Henry David Thoreau addressed the
topic of philanthropy somewhat dismissively in Walden. He wrote, “There are a thousand hacking at
the branches of evil to one who is striking at the root, and it may be that he
who bestows the largest amount of time and money on the needy is doing the most
by his mode of life to produce that misery which he strives in vain to relieve.
It is the pious slave-breeder devoting the proceeds of every tenth slave to buy
a Sunday's liberty for the rest. Some show their kindness to the poor by
employing them in their kitchens. Would they not be kinder if they employed
themselves there?”
Putting aside vast riches in various foundations (or worse
yet, giving them to bloated educational foundations) creates monuments to the
philanthropist, but does it really change the world or bring us any closer to a
just and healthy society?
In recent years, much of what we
have praised as ‘charitable works’ has been shown to be ill-informed at best,
and often downright detrimental to the very people whose lives it hopes to
improve. The movie Poverty Inc
traces the explosive growth of NGO’s and an entire poverty ecosystem that
appears to have routinely retarded all organic development efforts and worked,
however unintended, against the very goals it promotes.

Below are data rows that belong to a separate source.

Lemma one_frame_outcome_witness :
  exists g (b : AudioBuffer), started = Ok g /\
    match ProcessOneFrame 8000 b b g with
    | Ok (err1, err2, render', capture', g') =>
        err1 = kNoError /\ err2 = process_code g /\
        control_ok agc_ok (0 + 5) 2 8000 g' /\ configured_ok g' /\ ranges_ok g' /\
        same_control g g' /\ level_in_limits g' /\
        (enabled_ g = true -> err2 = kNoError -> was_analog_level_set_ g' = false) /\
        buffer_ok 80 2 2 2 render' /\ buffer_ok 80 2 2 2 capture'
    | Fault f => f = SignedOverflow
    end.
Proof.
  destruct started_ok as (g & E & H & Hc & Hr & Hl & _).
  destruct (proj1 (wp_ok _ _) (@wp_AudioBuffer_new small_angles 80 2 2
    (or_introl eq_refl) ltac:(lia))) as (b & _ & Hb).
  exists g, b. split; [exact E|].
  exact (one_frame_outcome 8000 80 2 2 2 2 0 g b b (or_introl (conj eq_refl eq_refl))
    ltac:(unfold block_bound; lia) ltac:(lia) ltac:(lia) ltac:(lia) H Hc Hr Hl Hb Hb).
Defined.

(** C7: the channels are processed independently: after a successful call on an enabled
    gain control every channel has the bands, the controller and the level it would have if its
    controller had processed its bands alone, and the stream is saturated when one
    of the channels is. *)
Theorem channels_independent rate pf k nin n g (audio : AudioBuffer)
    echo g' audio' :
  format_ok rate pf -> 0 <= n <= block_bound - 5 ->
  control_ok agc_ok n k rate g -> enabled_ g = true -> buffer_ok pf nin k k audio ->
  ProcessCaptureAudio g audio echo = Ok (kNoError, g', audio') ->
  exists saturated, length saturated = k /\
    stream_is_saturated_ g' = existsb id saturated /\
    forall i c c' s, gain_controllers_ g !! i = Some c -> gain_controllers_ g' !! i = Some c' ->
      saturated !! i = Some s ->
      process_channel (if echo then 1 else 0) (split_frames pf) false c
        (channel_bands pf i (band_samples audio)) =
      Ok (kNoError, c', channel_bands pf i (band_samples audio'), s).
Proof.
  intros Hf Hn H En Ha Hok. destruct (format_rate _ _ Hf) as (Hpf & Hrate & Hlen & _).
  destruct (control_ready agc_ok k rate n g H En) as [Hready Hk].
  revert Hok. unfold ProcessCaptureAudio. rewrite En. cbn [negb]. case_match; [done|].
  rewrite (co_channels _ _ _ _ _ H). cbn [get]. rewrite bind_ok, (bo_frames _ _ _ _ _ Ha).
  case_match; [done|]. intros Hok.
  apply bind_inv in Hok as ([[[err cs'] a'] sat] & E & Hok).
  pose proof (over_channels_spec pf nin k Hpf _ _ _
    (process_channel_ok agc_ok pf rate Hrate Hlen n (if echo then 1 else 0) Hn)
    (process_channel_flag _ _)
    _ 0%nat audio false Hready Ha Hk) as Hs.
  rewrite E in Hs. destruct Hs as (_ & _ & [(-> & _ & ss & Ls & Es & Hal)|(-> & _)]); [|done].
  change (negb (kNoError =? kNoError)) with false in Hok. cbv iota zeta in Hok.
  destruct (k =? 0)%nat; [done|]. apply bind_inv in Hok as (g1 & E1 & Hok).
  injection Hok as <- <-. exists ss. split; [congruence|].
  assert (Eg : stream_is_saturated_ g1 = sat /\ gain_controllers_ g1 = cs').
  { destruct (_ =? kAdaptiveAnalog) in E1; [apply bind_inv in E1 as (l & _ & E1)|]; by injection E1 as <-. }
  destruct Eg as [<- <-]. split; [done|]. exact Hal.
Qed.

Lemma channels_independent_witness :
  exists g (b : AudioBuffer) g' b' saturated, started = Ok g /\
    ProcessCaptureAudio g b false = Ok (kNoError, g', b') /\ length saturated = 2%nat /\
    stream_is_saturated_ g' = existsb id saturated /\
    forall i c c' s, gain_controllers_ g !! i = Some c -> gain_controllers_ g' !! i = Some c' ->
      saturated !! i = Some s ->
      process_channel 0 (split_frames 80) false c
        (channel_bands 80 i (band_samples b)) =
      Ok (kNoError, c', channel_bands 80 i (band_samples b'), s).
Proof.
  destruct started_ok as (g & E & H & _ & _ & _ & En).
  destruct (proj1 (wp_ok _ _) (@wp_AudioBuffer_new small_angles 80 2 2
    (or_introl eq_refl) ltac:(lia))) as (b & Eb & Hb).
  assert (Hrun : match (g ← started; b ← @AudioBuffer_new small_angles 80 2 80 2 80;
                        ProcessCaptureAudio g b false) with
                 | Ok (err, _, _) => err = kNoError | Fault _ => False end)
    by (vm_compute; reflexivity).
  rewrite E, bind_ok, Eb, bind_ok in Hrun.
  destruct (ProcessCaptureAudio g b false) as [[[err g'] b']|] eqn:Ep; [|destruct Hrun].
  subst err.
  destruct (channels_independent 8000 80 2 2 0 g b false g' b'
    (or_introl (conj eq_refl eq_refl)) ltac:(unfold block_bound; lia) H En Hb Ep) as (ss & R).
  exists g, b, g', b', ss. exact (conj E (conj Ep R)).
Defined.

Every successful person is encouraged to ‘give back’, and
our civic and religious traditions strongly endorse and even require charitable
acts and generosity as a fundamental duty of a moral and ethical life. Certainly, we cannot stand by while the poor
and marginalized suffer a thousand different torments and misfortunes. But it is also increasingly clear that the
traditional model of philanthropy and charity is neither efficient nor healthy,
and is probably guilty of perpetuating the ills that it wishes to amend.
The call to philanthropy goes to the very heart of our quest
for meaning in life. What is our
purpose? Why do we exist? We sense that
total self-indulgence is not a very healthy or noble pursuit, so we assuage our
middle (or upper) class guilt by spending a Sunday morning or two at the soup
kitchen, or writing a few checks to charities at years end. But is philanthropy – i.e. an intentional
effort to help those in need or improve the world in some way – something
everyone should embrace? Would it be
better, as Thoreau suggests, for us to live a life that promotes an equitable
world and avoid the practices that lead to injustice and poverty? Is our passion for ‘doing good’ just another
means to bolster our egos and beat back the guilt of our pampered lives, which
we know to be more the result of good fortune and circumstance than the result
of our clever actions or hard work.
There is no easy answer to the question of how much one
should dedicate oneself to philanthropy.
Contradictions and ironies are everywhere. Altruism, like humility, is a golden ring
that is always out of reach. Each person
must seek his or her own path and find the balance that feels right.